Collected data entries:
★ ★ ★ ★

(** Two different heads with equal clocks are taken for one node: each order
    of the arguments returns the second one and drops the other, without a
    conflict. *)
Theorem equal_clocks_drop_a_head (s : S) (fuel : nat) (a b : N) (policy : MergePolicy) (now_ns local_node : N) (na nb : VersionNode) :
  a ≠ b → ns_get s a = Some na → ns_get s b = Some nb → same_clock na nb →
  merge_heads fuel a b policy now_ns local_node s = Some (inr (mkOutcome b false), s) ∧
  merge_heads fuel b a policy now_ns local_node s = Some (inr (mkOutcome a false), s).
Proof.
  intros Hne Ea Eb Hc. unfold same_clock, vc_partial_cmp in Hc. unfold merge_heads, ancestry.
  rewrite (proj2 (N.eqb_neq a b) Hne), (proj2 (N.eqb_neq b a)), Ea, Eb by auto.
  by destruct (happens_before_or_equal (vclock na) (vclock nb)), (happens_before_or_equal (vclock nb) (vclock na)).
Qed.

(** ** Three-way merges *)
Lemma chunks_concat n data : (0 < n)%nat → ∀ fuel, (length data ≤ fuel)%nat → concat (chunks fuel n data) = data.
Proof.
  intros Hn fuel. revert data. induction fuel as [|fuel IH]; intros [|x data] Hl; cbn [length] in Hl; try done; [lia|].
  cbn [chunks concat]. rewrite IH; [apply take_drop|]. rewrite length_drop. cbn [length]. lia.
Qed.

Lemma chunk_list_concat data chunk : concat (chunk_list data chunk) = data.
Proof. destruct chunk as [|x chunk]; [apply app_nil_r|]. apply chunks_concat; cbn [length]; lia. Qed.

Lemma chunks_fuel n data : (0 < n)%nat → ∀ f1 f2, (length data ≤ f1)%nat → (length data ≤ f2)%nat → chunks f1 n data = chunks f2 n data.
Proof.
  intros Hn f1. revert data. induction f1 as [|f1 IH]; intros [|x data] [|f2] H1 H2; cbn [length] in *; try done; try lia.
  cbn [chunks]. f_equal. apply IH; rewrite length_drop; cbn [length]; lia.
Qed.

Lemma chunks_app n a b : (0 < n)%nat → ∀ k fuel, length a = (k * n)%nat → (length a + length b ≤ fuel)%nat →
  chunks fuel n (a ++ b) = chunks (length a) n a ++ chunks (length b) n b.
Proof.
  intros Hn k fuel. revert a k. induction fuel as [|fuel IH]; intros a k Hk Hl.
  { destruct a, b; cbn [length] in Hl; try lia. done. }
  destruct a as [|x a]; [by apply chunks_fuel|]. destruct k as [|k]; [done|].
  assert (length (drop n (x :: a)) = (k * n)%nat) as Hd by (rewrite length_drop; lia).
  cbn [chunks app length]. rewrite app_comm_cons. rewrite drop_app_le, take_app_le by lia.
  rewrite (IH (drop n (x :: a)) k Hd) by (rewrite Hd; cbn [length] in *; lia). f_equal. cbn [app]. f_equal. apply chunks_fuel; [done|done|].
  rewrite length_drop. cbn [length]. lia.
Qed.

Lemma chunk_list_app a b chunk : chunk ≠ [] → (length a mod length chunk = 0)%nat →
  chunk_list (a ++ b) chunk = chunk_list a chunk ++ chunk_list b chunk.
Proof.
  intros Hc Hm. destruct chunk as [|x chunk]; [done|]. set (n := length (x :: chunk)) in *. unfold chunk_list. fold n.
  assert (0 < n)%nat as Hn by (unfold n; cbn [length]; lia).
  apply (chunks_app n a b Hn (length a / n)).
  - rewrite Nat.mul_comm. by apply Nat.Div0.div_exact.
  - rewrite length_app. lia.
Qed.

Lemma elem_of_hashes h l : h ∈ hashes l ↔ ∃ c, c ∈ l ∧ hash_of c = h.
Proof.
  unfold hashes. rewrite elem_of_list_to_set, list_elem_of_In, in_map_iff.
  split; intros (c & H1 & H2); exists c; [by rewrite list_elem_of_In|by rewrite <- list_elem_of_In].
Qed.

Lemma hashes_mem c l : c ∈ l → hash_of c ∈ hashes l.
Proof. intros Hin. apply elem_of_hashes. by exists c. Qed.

★ ★ ★ ★

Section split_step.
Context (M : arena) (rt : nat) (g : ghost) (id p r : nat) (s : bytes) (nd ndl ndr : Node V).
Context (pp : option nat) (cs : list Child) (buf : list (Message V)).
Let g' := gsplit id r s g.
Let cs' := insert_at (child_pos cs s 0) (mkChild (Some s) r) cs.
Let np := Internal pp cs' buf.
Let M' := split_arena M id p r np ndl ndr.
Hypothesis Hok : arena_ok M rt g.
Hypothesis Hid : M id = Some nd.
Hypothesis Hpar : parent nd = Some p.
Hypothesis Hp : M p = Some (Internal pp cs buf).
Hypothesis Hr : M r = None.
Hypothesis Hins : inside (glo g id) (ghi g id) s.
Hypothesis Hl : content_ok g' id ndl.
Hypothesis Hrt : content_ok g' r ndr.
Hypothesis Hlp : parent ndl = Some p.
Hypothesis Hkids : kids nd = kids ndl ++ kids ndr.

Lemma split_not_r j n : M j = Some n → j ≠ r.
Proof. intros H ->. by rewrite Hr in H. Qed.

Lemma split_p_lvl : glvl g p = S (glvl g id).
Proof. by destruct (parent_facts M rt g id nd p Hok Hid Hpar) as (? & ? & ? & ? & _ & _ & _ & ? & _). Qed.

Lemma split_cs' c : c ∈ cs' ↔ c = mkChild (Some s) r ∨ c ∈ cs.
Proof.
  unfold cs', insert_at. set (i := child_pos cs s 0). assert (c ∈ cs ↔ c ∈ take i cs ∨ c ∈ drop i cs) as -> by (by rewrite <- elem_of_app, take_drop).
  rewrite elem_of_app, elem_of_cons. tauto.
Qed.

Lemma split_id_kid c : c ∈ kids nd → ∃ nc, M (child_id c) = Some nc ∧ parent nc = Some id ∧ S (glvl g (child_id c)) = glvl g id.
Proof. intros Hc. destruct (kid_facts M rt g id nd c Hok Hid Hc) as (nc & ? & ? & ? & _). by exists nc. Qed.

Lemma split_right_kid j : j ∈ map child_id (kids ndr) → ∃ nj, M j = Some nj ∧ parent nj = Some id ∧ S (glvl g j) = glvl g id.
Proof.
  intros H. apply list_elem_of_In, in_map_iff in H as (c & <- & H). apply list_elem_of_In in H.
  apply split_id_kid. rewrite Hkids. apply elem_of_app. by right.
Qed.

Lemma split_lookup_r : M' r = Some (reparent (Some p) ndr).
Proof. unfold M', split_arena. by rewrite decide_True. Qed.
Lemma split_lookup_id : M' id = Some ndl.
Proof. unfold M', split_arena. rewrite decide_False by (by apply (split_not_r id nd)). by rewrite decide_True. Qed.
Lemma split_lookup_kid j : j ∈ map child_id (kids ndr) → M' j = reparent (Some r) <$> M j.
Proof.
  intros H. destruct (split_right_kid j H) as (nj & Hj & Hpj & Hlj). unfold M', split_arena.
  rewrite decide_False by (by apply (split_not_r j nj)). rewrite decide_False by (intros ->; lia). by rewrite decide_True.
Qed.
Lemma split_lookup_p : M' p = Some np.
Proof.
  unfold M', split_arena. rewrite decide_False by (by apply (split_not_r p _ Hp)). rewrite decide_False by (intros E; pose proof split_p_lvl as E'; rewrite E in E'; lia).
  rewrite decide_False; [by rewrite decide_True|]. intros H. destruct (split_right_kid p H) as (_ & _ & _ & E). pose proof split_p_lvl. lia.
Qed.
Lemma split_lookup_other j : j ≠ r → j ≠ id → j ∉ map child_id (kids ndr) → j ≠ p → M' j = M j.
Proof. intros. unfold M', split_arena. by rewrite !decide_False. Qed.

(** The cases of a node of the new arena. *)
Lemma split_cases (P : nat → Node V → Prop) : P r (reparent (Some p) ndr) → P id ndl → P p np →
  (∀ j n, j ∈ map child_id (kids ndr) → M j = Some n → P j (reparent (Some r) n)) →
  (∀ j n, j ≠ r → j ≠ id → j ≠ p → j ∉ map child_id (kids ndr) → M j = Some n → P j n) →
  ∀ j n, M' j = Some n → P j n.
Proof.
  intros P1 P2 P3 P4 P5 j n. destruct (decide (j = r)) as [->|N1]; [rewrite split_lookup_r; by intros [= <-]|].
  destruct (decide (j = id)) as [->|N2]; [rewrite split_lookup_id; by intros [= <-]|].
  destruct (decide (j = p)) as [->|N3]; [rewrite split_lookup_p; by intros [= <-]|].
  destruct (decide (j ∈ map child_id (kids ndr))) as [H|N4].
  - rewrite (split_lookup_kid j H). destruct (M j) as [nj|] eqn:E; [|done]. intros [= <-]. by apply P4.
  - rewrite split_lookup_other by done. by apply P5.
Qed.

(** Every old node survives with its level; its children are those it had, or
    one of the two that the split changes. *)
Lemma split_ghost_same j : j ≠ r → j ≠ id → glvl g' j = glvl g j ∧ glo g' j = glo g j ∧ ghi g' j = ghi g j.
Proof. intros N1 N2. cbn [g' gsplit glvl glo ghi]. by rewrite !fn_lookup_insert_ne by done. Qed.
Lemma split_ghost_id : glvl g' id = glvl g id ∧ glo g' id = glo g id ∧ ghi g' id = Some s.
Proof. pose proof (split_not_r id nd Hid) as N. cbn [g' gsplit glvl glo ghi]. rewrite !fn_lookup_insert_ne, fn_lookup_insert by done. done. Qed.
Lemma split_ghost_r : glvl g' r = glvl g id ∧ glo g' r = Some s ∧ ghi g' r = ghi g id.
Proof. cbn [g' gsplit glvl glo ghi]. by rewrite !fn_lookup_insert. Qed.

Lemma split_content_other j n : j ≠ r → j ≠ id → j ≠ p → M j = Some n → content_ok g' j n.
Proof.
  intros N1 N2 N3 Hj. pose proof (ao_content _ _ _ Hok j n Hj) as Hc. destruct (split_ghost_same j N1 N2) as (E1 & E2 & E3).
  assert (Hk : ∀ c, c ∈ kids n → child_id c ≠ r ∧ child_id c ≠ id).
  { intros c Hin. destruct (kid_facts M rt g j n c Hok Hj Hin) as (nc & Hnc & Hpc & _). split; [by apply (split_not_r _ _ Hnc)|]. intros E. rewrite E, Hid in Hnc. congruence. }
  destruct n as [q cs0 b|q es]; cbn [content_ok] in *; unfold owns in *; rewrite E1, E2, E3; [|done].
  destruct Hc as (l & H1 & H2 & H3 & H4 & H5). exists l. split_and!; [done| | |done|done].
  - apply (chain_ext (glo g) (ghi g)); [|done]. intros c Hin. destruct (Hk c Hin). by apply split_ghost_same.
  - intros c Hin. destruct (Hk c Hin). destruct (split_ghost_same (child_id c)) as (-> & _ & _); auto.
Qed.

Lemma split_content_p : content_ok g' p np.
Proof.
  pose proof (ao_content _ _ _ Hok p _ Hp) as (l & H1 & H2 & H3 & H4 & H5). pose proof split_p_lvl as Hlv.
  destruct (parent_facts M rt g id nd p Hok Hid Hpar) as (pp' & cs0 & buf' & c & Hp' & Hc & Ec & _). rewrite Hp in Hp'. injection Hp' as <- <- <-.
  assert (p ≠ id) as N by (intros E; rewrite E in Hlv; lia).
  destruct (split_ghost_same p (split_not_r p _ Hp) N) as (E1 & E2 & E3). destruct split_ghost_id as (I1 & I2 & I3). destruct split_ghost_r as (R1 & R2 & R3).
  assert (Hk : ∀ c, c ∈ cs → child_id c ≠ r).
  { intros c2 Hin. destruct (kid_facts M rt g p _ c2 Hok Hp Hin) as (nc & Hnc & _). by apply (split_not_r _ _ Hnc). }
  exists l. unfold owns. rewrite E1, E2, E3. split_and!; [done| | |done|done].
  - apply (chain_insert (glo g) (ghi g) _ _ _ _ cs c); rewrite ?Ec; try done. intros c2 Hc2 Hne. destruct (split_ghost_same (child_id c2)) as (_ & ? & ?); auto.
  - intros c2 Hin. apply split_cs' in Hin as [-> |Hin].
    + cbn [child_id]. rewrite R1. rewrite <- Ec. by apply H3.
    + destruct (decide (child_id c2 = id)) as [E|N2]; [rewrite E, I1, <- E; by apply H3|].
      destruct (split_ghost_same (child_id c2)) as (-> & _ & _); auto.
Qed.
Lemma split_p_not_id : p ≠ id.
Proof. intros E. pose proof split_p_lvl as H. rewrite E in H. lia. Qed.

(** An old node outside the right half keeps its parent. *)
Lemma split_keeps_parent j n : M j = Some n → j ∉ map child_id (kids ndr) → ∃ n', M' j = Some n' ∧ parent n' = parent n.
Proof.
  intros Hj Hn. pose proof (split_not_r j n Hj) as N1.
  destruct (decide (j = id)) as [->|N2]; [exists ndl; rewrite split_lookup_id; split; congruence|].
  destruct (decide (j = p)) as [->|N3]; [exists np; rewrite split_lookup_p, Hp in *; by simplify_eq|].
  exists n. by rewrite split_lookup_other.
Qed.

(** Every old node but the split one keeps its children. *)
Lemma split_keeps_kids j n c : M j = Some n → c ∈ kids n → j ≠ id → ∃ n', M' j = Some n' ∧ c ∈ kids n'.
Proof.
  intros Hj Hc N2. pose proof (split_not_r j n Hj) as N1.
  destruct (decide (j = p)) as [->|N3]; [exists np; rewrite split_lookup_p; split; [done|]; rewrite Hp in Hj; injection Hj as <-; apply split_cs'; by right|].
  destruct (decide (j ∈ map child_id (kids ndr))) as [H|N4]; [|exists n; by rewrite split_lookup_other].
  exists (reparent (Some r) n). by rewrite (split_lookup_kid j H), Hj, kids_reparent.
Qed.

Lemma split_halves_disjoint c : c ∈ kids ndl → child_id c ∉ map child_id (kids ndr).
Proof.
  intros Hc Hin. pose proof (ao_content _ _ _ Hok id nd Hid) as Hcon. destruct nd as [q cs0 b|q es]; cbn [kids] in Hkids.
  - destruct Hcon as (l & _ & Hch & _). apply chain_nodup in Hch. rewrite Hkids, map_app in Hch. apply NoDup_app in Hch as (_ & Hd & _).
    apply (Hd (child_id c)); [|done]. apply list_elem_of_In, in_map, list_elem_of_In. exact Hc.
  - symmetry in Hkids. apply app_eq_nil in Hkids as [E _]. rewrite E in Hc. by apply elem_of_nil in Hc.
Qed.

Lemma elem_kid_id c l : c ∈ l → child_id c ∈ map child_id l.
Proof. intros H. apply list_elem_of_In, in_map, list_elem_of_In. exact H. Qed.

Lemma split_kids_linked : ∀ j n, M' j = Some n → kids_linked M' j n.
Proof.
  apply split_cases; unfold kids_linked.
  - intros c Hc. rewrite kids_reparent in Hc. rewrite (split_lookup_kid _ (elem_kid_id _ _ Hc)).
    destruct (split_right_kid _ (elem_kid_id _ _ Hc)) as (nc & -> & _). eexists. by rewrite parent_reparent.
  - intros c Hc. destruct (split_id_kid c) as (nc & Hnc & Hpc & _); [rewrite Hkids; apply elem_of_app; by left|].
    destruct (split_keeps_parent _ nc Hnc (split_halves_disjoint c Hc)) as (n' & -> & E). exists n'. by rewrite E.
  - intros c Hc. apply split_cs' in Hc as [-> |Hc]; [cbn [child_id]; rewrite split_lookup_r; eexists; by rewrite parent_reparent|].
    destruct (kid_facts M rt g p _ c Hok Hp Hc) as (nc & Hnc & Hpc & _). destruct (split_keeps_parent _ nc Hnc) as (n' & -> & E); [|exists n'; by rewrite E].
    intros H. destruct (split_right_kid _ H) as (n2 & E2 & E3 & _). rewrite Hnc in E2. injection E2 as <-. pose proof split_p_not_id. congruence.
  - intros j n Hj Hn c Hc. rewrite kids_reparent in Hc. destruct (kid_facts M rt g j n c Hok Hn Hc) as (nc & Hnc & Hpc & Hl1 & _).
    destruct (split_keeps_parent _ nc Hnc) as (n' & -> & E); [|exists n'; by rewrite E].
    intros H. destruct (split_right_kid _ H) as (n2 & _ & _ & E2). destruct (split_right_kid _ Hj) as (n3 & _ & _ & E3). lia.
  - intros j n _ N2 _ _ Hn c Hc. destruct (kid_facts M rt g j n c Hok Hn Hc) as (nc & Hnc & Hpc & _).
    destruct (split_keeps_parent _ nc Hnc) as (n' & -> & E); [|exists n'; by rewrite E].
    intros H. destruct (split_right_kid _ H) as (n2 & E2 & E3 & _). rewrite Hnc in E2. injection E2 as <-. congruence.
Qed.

★ ★ ★ ★

ASSIGNED TASK: Repeat exactly the lines above from the one with "unfold cs', insert_at." up to and including the one with "rewrite decide_False by (by apply (split_not_r j". No other line belongs in the reply.

SOLUTION TO THIS TASK:
  unfold cs', insert_at. set (i := child_pos cs s 0). assert (c ∈ cs ↔ c ∈ take i cs ∨ c ∈ drop i cs) as -> by (by rewrite <- elem_of_app, take_drop).
  rewrite elem_of_app, elem_of_cons. tauto.
Qed.

Lemma split_id_kid c : c ∈ kids nd → ∃ nc, M (child_id c) = Some nc ∧ parent nc = Some id ∧ S (glvl g (child_id c)) = glvl g id.
Proof. intros Hc. destruct (kid_facts M rt g id nd c Hok Hid Hc) as (nc & ? & ? & ? & _). by exists nc. Qed.

Lemma split_right_kid j : j ∈ map child_id (kids ndr) → ∃ nj, M j = Some nj ∧ parent nj = Some id ∧ S (glvl g j) = glvl g id.
Proof.
  intros H. apply list_elem_of_In, in_map_iff in H as (c & <- & H). apply list_elem_of_In in H.
  apply split_id_kid. rewrite Hkids. apply elem_of_app. by right.
Qed.

Lemma split_lookup_r : M' r = Some (reparent (Some p) ndr).
Proof. unfold M', split_arena. by rewrite decide_True. Qed.
Lemma split_lookup_id : M' id = Some ndl.
Proof. unfold M', split_arena. rewrite decide_False by (by apply (split_not_r id nd)). by rewrite decide_True. Qed.
Lemma split_lookup_kid j : j ∈ map child_id (kids ndr) → M' j = reparent (Some r) <$> M j.
Proof.
  intros H. destruct (split_right_kid j H) as (nj & Hj & Hpj & Hlj). unfold M', split_arena.
  rewrite decide_False by (by apply (split_not_r j nj)). rewrite decide_False by (intros ->; lia). by rewrite decide_True.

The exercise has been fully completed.